На самом деле, фабрикант был в чем-то прав со своими идеями о доверии. Только вот почему я действительно чувствовала себя так, словно перекладываю заботы на других? Хотя в данном случае Ерему это явно пойдет на пользу. Он привык сталкиваться с тем, что можно описать формулами и просчитать с помощью логики. А попробуй загони в уравнение наших селян и их суеверия? Ни один мало-мальски приличный лесовик или подкочник не станет чесать уши и петь по полям в рамках выведенных законов. Пожалуй, что столкнувшись с иррациональной частью мира, этот ребенок либо испугается, либо, наконец-то, почувствует вкус к жизни.
Я улыбнулась. Столько психологии! В последнее время со мной что-то определенно не так.
Мне так понравилось раздавать задания братьям, что под вечер я созрела для продолжения воспитательных работ и решила по совету фабриканта еще разок осчастливить Ласа своим «доверием». Постучала в дверь его комнаты — ответом мне было молчание. Постучала еще — ничего. Ну ладно, Лас ушел, но вот Ивар обычно в это время корпит над своими фолиантами так, что над пером вьется легкий дымок.
Я аккуратно приоткрыла дверь и увидела страшное: не было не только братьев, но и мешков с семенами.
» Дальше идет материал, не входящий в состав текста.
(** The loop over the rows the query selected. *)
Lemma sweep_selected commands :
  collect command_from_model
    (select (stale_candidate command_cutoff) (Db.commands (Hub.main h0))) = Ok commands ->
  exists h' r, fail_stale_loop clock cutoff instance owned commands 0 h0 = (h', r)
    /\ sweep_outcome h' r.
Proof.
  intros Ec. apply collect_Ok in Ec.
  assert (forall m command, In m (Db.commands (Hub.main h0)) ->
    command_from_model m = Ok command -> stale_candidate command_cutoff m = true ->
    In command commands) as Hall.
  { intros m command Hm Hread Hs.
    assert (In m (select (stale_candidate command_cutoff) (Db.commands (Hub.main h0)))) as Hin
      by (by apply select_In).
    apply list_elem_of_In, list_elem_of_lookup in Hin as [i Hi].
    destruct (Forall2_lookup_l _ _ _ _ _ Ec Hi) as (c & Hc & Hread').
    assert (command = c) as -> by congruence. apply list_elem_of_In.
    by eapply list_elem_of_lookup_2. }
  destruct (sweep_loop commands [] h0 0) as (h' & r & E & Hr); [|apply sweep_start|].
  - apply Forall_forall. intros command Hc. apply list_elem_of_lookup in Hc as [i Hi].
    destruct (Forall2_lookup_r _ _ _ _ _ Ec Hi) as (m & Hm & Hread).
    apply list_elem_of_lookup_2, list_elem_of_In, select_In in Hm as [Hm Hs]. by exists m.
  - exists h', r. split; [done|]. destruct r as [n|e].
    + eapply sweep_done; [|exact Hr]. by intros _.
    + destruct Hr as [visited Hr]. by eapply sweep_done; [|exact Hr].
Qed.
End Sweep.

Lemma duration_Ok d d' : duration_try_from d = Ok d' -> d' = d.
Proof. unfold duration_try_from. destruct (_ <=? _); congruence. Qed.

(** the stale sweep fails exactly the commands it is meant to: a row changes
    only if it is a sent or acknowledged live command, not updated since the
    cutoff, not held by this hub, whose payload names it abandonable and whose
    firmware owner, if it has one, is this hub or no longer fresh; it then
    becomes failed with that kind's error.  A sweep that succeeds has failed all
    of them, and nothing else in the database is written. *)
Theorem stale_sweep_precise (clock : CommandRecord.t -> string) (now : string)
    (command_timeout session_timeout : Z) (instance : N) (owned : list CommandId)
    (h h' : Hub.t) (r : result RepositoryError Z) (now_at : Z) (command_cutoff : string)
    (Hu : command_ids_unique (Hub.main h))
    (Hw : forall m, In m (Db.commands (Hub.main h)) -> written_row m)
    (Hnow : rfc_parse now = Some now_at)
    (Hcut : rfc_format (now_at - command_timeout) = Some command_cutoff)
    (Hrun : fail_stale_unowned_live_commands clock now command_timeout session_timeout instance
              owned h = (h', r)) :
  sweep_outcome h clock command_cutoff (now_at - session_timeout) instance
    (map CommandId_to_string owned) h' r.
Proof.
  unfold fail_stale_unowned_live_commands, tbind, tlift, tread in Hrun.
  destruct (duration_try_from command_timeout) as [ct|e] eqn:Ect;
    [apply duration_Ok in Ect as ->|injection Hrun as <- <-; by apply sweep_failed].
  destruct (duration_try_from session_timeout) as [st|e] eqn:Est;
    [apply duration_Ok in Est as ->|injection Hrun as <- <-; by apply sweep_failed].
  rewrite Hnow in Hrun. cbn [ok_or] in Hrun. rewrite Hcut in Hrun. cbn [ok_or] in Hrun.
  destruct (collect command_from_model _) as [commands|e] eqn:Ec;
    [|injection Hrun as <- <-; by apply sweep_failed].
  destruct (sweep_selected h clock command_cutoff (now_at - session_timeout) instance
    (map CommandId_to_string owned) Hu Hw commands Ec) as (h1 & r1 & E & Ho).
  rewrite E in Hrun. injection Hrun as <- <-. exact Ho.
Qed.
End Commands.
Lemma live_step_ok s s' : live_step s s' -> live_ok s -> live_ok s'.
Proof.
  intros St Hok. destruct St as [s session Hf|s a tok at_time|s a tok|s t a
    |s sent t a tok cap c code r res Hf E|s t a tok c code Hb E|s tok c Hb|s tok c Hb
    |s tok cs r Hb Htok Hcur E].
  - by apply live_register.
  - unfold touch_heartbeat_if_current. destruct (Reg.sessions _ !! a) as [x|] eqn:Ex;
      [destruct (has_token tok x)|]; apply live_ok_registry; try done; cbn; eauto.
    intros a' x'. rewrite lookup_insert_Some. intros [[<- <-]|[_ Hx]]; eauto.
  - unfold remove_if_current, remove. destruct (is_current _ _ _); apply live_ok_registry; try done;
      cbn; eauto. intros a' x'. rewrite lookup_delete_Some. intros [_ Hx]. eauto.
  - unfold close_local_agent, remove. destruct (is_some_and _ _); apply live_ok_registry; try done;
      cbn; eauto. intros a' x'. rewrite lookup_delete_Some. intros [_ Hx]. eauto.
  - unfold try_dispatch_live_command_inner in E.
    destruct (current_session_of _ _ _ _ _) as [x|] eqn:Ex.
    2: { injection E as <- <-. cbn. apply live_more_ids; [done|set_solver]. }
    apply current_session_of_Some in Ex as [Ex Etok]. subst tok.
    destruct sent; injection E as <- <-; cbn [is_ok].
    + by eapply live_dispatch_ok.
    + by apply live_unsent_ok.
    + by apply live_unsent_ok.
  - unfold claim_current_live_command in E.
    destruct (current_session_of _ _ _ _ _) as [x|] eqn:Ex; [|done].
    destruct (Reg.pending _ _ !! c) as [code'|] eqn:Ep; [|done]. injection E as Etok ->.
    destruct Hok as [Ht Hc Ho Ha Hu Hbu Hi Hd]. constructor; try done. cbn.
    intros t' c'. rewrite lookup_insert_Some. intros [[<- <-]|[_ Hb']]; [|by apply Hbu].
    unfold is_pending. cbn. rewrite <- Etok, Ep. eauto.
  - apply live_settle_ok; [done|apply NoDup_singleton| | | |tauto].
    + intros c' [<-|[]]. by apply (live_claimed _ Hok).
    + intros c'. rewrite lookup_delete_is_Some. unfold is_pending. simpl. intuition congruence.
    + intros t' c'. rewrite lookup_delete_Some. intros [Hne Hb']. split; [done|]. congruence.
  - destruct Hok as [Ht Hc Ho Ha Hu Hbu Hi Hd]. constructor; try done. cbn.
    intros t' c'. rewrite lookup_delete_Some. intros [_ Hb']. by apply Hbu.
  - unfold drain_pending in E. injection E as <- <-.
    assert (forall c, In c (map fst (map_to_list (Reg.pending (Live.registry s) tok)))
      <-> is_pending s tok c) as Hin.
    { intros c. rewrite in_map_iff. unfold is_pending. split.
      - intros ([c' code] & <- & Hl). apply list_elem_of_In, elem_of_map_to_list in Hl. by exists code.
      - intros [code Hl]. exists (c, code). split; [done|]. by apply list_elem_of_In, elem_of_map_to_list. }
    apply live_settle_ok; [done|apply NoDup_fst_map_to_list| | | |].
    + intros c. by rewrite Hin.
    + intros c. rewrite Hin, lookup_empty. split; [by intros []|tauto].
    + intros t c Hb'. split; [done|]. intros ->. congruence.
    + intros t. rewrite elem_of_union, elem_of_singleton. intros [->|?]; [right|by left].
      split_and!; [done|done|intros c; by rewrite Hin|done].
Qed.

Lemma live_start_ok : live_ok live_start.
Proof.
  assert (forall t c, ~ is_pending live_start t c) as Hp.
  { intros t c. unfold is_pending, Reg.pending. cbn. rewrite lookup_empty. cbn.
    rewrite lookup_empty. by intros []. }
  constructor; cbn.
  - intros a x. by rewrite lookup_empty.
  - intros c. split; [set_solver|]. intros [[]|[t Hpt]]. by apply Hp in Hpt.
  - constructor.
  - by intros t c _ [].
  - intros t1 t2 c H1. by apply Hp in H1.
  - intros t c. by rewrite lookup_empty.
  - set_solver.
  - set_solver.
Qed.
Если с отсутствием первых я еще могла смириться, решив, что они вышли по каким-то своим естественным или не совсем естественным нуждам, то вот моему будущему урожаю вряд ли понадобился бутерброд с колбасой для крепкого сна или уединение в маленькой квадратной постройке рядом с домом.
Не зная, что и подумать, я кинулась к соседней двери в надежде, что у Ефима с Михеем найдутся какие-то логичные объяснения. Но ни Ефима с Михеем, ни тем более логичных объяснений там не было. И самое страшное: не было семян…
Понимая, что дело принимает скверный оборот, я забарабанила в третью дверь. Как оказалось, тройка не зря считается счастливым числом: тут мне ответили.
— Кто там? — голос Оськи звучал настороженно.
— Это я!
— Заходи, только убедись, что рядом с тобой никого нет.
От неожиданности такого предостережения я даже оглянулась, но потом опомнилась и сердито вошла в комнату. Помещение оказалось забито под завязку: во-первых, моими братьями, за которых я переживала, и, во-вторых, мешками с семенами, за которые я переживала еще больше. Атмосфера была тесная и напряженная.